DATA TO PROCESS:
(** The two letters copied one column to the right, over themselves. *)
Lemma rectangle_copied_witness :
  exists core a a', Core.Create render0 (Size 8 3) 2 = Ok core /\ on_screen a lettered /\
    AdaptOps.CopyRectangularArea Statics_init 0 1 1 1 2 1 1 2 1 a = (a', Ok true) /\
    on_screen a' (set_lines (copy_rect (Rect 1 0 3 1) (Point 0 0) (lines_of lettered)) lettered) /\
    letters (set_lines (copy_rect (Rect 1 0 3 1) (Point 0 0) (lines_of lettered)) lettered) = Some (L"aab     ").
Proof.
  destruct lettered_terminal as (core & a & E & _ & Hs & Hr).
  assert (Hl : length (pg_lines (sc_page lettered)) = 5%nat) by (vm_compute; reflexivity).
  assert (Hw : pg_width (sc_page lettered) = 8%nat) by (vm_compute; reflexivity).
  destruct (rectangle_copied CoreTerminal _ _ gw Statics_init 0 a lettered 1 1 1 2 1 1 2 1 Hs) as (a' & E' & H' & _); rewrite ?Hr, ?Hw.
  - unfold rows_ok. rewrite Hl, Hw. cbn. lia.
  - lia.
  - lia.
  - lia.
  - lia.
  - by vm_compute.
  - by vm_compute.
  - intros row Hrow. assert (row = 0) as -> by exact (one_row _ 0 Hrow). eexists. split; [by vm_compute|]. split; [by apply narrow_line_test|done].
  - intros row Hrow. assert (row = 0) as -> by exact (one_row _ 0 Hrow). eexists. split; [by vm_compute|]. split; [by apply narrow_line_test|done].
  - exists core, a, a'. split_and!; [done|done|done| |by vm_compute]. rewrite Hr, Hw in H'. exact H'.
Defined.
(** * cab.py: toggle-style background audio recorder

    A shallow embedding of [cab.py].  One invocation of the script either
    starts a capture session (spawning [parec], writing [_info.json]) or,
    when [pgrep] reports a running capture process, stops it, converts the
    raw stream with [ffmpeg] and removes the session files.

    The script talks to the outside world through the file system, the
    process table and the programs [pgrep], [parec], [ffmpeg] and
    [notify-send].  Those are modelled as follows.
    - The two files the script owns, [_raw_audio.raw] and [_info.json], are
      the fields [raw_file] and [info_file] of the mutable [state], next to
      the process table [procs] and the module globals [args] and [PID];
      every other effect (notifications, log records, signals, launched
      programs) is appended to [trace].  The running script is an entry of
      the process table like any other, marked [proc_is_self]; a signal is
      recorded when it is sent, and what the receiving process does with it
      is modelled only for the script itself.
    - [_info.json] is held as what [json.load] makes of it ([document]), the
      [.env] file as what [dotenv_values] makes of it.  Python dictionaries
      are lists of items in iteration order.
    - What the script only reads (the [.env] file, the clock, the home
      directory, whether [parec], [ffmpeg] and [notify-send] can be
      executed, how [ffmpeg] exits) is the read-only [host] record.
    - An exception keeps the effects performed before it was raised, so the
      monad returns the state in both outcomes.
    - Failures the script has no control over and that no statement below is
      about (a script directory that cannot be written, a process of another
      user, a missing [pgrep]) are not modelled. *)

From Stdlib Require Import List String Ascii ZArith Lia Bool DecimalString.
From Stdlib Require DecimalPos.
Import ListNotations.
Open Scope string_scope.
Open Scope Z_scope.

(** ** Strings *)

Module Str.

(** [str.lower()] on the ASCII letters.  The keys the script recognises
    ([file_name], [destination], [format], [env], [input], [pid]) contain
    no letter that a non-ASCII character lowers to, so for deciding whether
    a key is recognised the ASCII mapping is exact. *)
Definition lower_ascii (c : ascii) : ascii :=
  let n := nat_of_ascii c in
  if (Nat.leb 65 n && Nat.leb n 90)%bool then ascii_of_nat (n + 32) else c.

Fixpoint lower (s : string) : string :=
  match s with
  | EmptyString => EmptyString
  | String c r => String (lower_ascii c) (lower r)
  end.

Definition newline : ascii := ascii_of_nat 10.

(** [s.replace("\n", "")] *)
Fixpoint remove_newlines (s : string) : string :=
  match s with
  | EmptyString => EmptyString
  | String c r =>
      if Ascii.eqb c newline then remove_newlines r
      else String c (remove_newlines r)
  end.

(** [pat in s] for strings: some suffix of [s] starts with [pat]. *)
Fixpoint contains (pat s : string) : bool :=
  (String.prefix pat s ||
   match s with
   | EmptyString => false
   | String _ r => contains pat r
   end)%bool.

(** [s.split("/")] *)
Fixpoint split_slash (s : string) : list string :=
  match s with
  | EmptyString => [EmptyString]
  | String c r =>
      if Ascii.eqb c "/" then EmptyString :: split_slash r
      else match split_slash r with
           | h :: t => String c h :: t
           | [] => [String c EmptyString]
           end
  end.

(** Decimal rendering of an integer, as [str(n)] and [f"{n}"] give it. *)
Definition of_Z (z : Z) : string := NilZero.string_of_int (Z.to_int z).

(** [int(s)] for a non-empty string of decimal digits, the only strings the
    script passes to [int]; anything else is [None] (Python's
    [ValueError]). *)
Definition to_Z (s : string) : option Z :=
  option_map Z.of_uint (NilZero.uint_of_string s).

End Str.

(** ** Paths ([pathlib.PurePosixPath]) *)

Module Path.

Record t := mk { root : string; parts : list string }.

Definition keep (p : string) : bool :=
  negb (String.eqb p "" || String.eqb p ".").

(** [Path(s)]: the root is ["/"], or ["//"] for exactly two leading
    slashes; empty and ["."] components are dropped. *)
Definition of_string (s : string) : t :=
  {| root := if (String.prefix "//" s && negb (String.prefix "///" s))%bool
             then "//"
             else if String.prefix "/" s then "/" else "";
     parts := filter keep (Str.split_slash s) |}.

(** [a / b]: an absolute right operand replaces the left one. *)
Definition truediv (a b : t) : t :=
  if String.eqb (root b) "" then
    {| root := root a; parts := parts a ++ parts b |}
  else b.

(** [str(p)] *)
Definition to_string (p : t) : string :=
  match parts p with
  | [] => if String.eqb (root p) "" then "." else root p
  | ps => root p ++ String.concat "/" ps
  end.

End Path.

(** ** Python values held by the configuration *)

(** A configuration field holds whatever [argparse], [dotenv_values] or
    [json.load] put there: [None], a boolean, an integer, a string, or the
    [Path] that [main] assigns to [destination].  (JSON numbers with a
    fraction, arrays and objects as member values are outside the model.) *)
Inductive value :=
| VNone
| VBool (b : bool)
| VInt (z : Z)
| VStr (s : string)
| VPath (p : Path.t).

(** Python truth value, as tested by [not x] and [x or y]. *)
Definition truthy (v : value) : bool :=
  match v with
  | VNone => false
  | VBool b => b
  | VInt z => negb (z =? 0)
  | VStr s => negb (String.eqb s "")
  | VPath _ => true
  end.

(** [str(v)] *)
Definition py_str (v : value) : string :=
  match v with
  | VNone => "None"
  | VBool true => "True"
  | VBool false => "False"
  | VInt z => Str.of_Z z
  | VStr s => s
  | VPath p => Path.to_string p
  end.

(** [Path(v)]: defined on strings and paths, [TypeError] (here [None])
    otherwise. *)
Definition as_path (v : value) : option Path.t :=
  match v with
  | VStr s => Some (Path.of_string s)
  | VPath p => Some p
  | _ => None
  end.

(** What [subprocess] accepts as an element of an argument vector. *)
Definition fsencode (v : value) : option string :=
  match v with
  | VStr s => Some s
  | VPath p => Some (Path.to_string p)
  | _ => None
  end.

Fixpoint fsencode_all (argv : list value) : option (list string) :=
  match argv with
  | [] => Some []
  | v :: r =>
      match fsencode v, fsencode_all r with
      | Some s, Some rs => Some (s :: rs)
      | _, _ => None
      end
  end.

(** [json.dump] accepts every value of the model except a [Path]. *)
Definition json_serializable (v : value) : bool :=
  match v with
  | VPath _ => false
  | _ => true
  end.

(** ** The command line and the [args] namespace *)

(** The flags of one invocation; [None] is a flag that was not passed. *)
Record cli := {
  cli_file_name : option string;
  cli_destination : option string;
  cli_format : option string;
  cli_env : bool;
  cli_input : option string
}.

(** The [argparse.Namespace] bound to the global [args]. *)
Record Namespace := {
  file_name : value;
  destination : value;
  format : value;
  env : value;
  input : value
}.

Definition of_flag (o : option string) : value :=
  match o with
  | Some s => VStr s
  | None => VNone
  end.

(** [parser.parse_args()]: only [--format] has a default. *)
Definition parser_parse_args (c : cli) : Namespace :=
  {| file_name := of_flag (cli_file_name c);
     destination := of_flag (cli_destination c);
     format := match cli_format c with
               | Some f => VStr f
               | None => VStr "mp3"
               end;
     env := VBool (cli_env c);
     input := of_flag (cli_input c) |}.

(** [vars(args)], in the order the arguments were declared. *)
Definition vars (a : Namespace) : list (string * value) :=
  [("file_name", file_name a); ("destination", destination a);
   ("format", format a); ("env", env a); ("input", input a)].

Definition keys {A} (d : list (string * A)) : list string := map fst d.

(** [key in keys] *)
Definition mem (key : string) (ks : list string) : bool :=
  existsb (String.eqb key) ks.

(** [getattr(args, key)] for a key of [vars(args)]. *)
Definition getattr (a : Namespace) (key : string) : value :=
  if String.eqb key "file_name" then file_name a
  else if String.eqb key "destination" then destination a
  else if String.eqb key "format" then format a
  else if String.eqb key "env" then env a
  else if String.eqb key "input" then input a
  else VNone.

WHAT THE TASK REQUIRES: Make a copy of each line in the records that has the word "whether".

WRITTEN SOLUTION:
      directory, whether [parec], [ffmpeg] and [notify-send] can be
    no letter that a non-ASCII character lowers to, so for deciding whether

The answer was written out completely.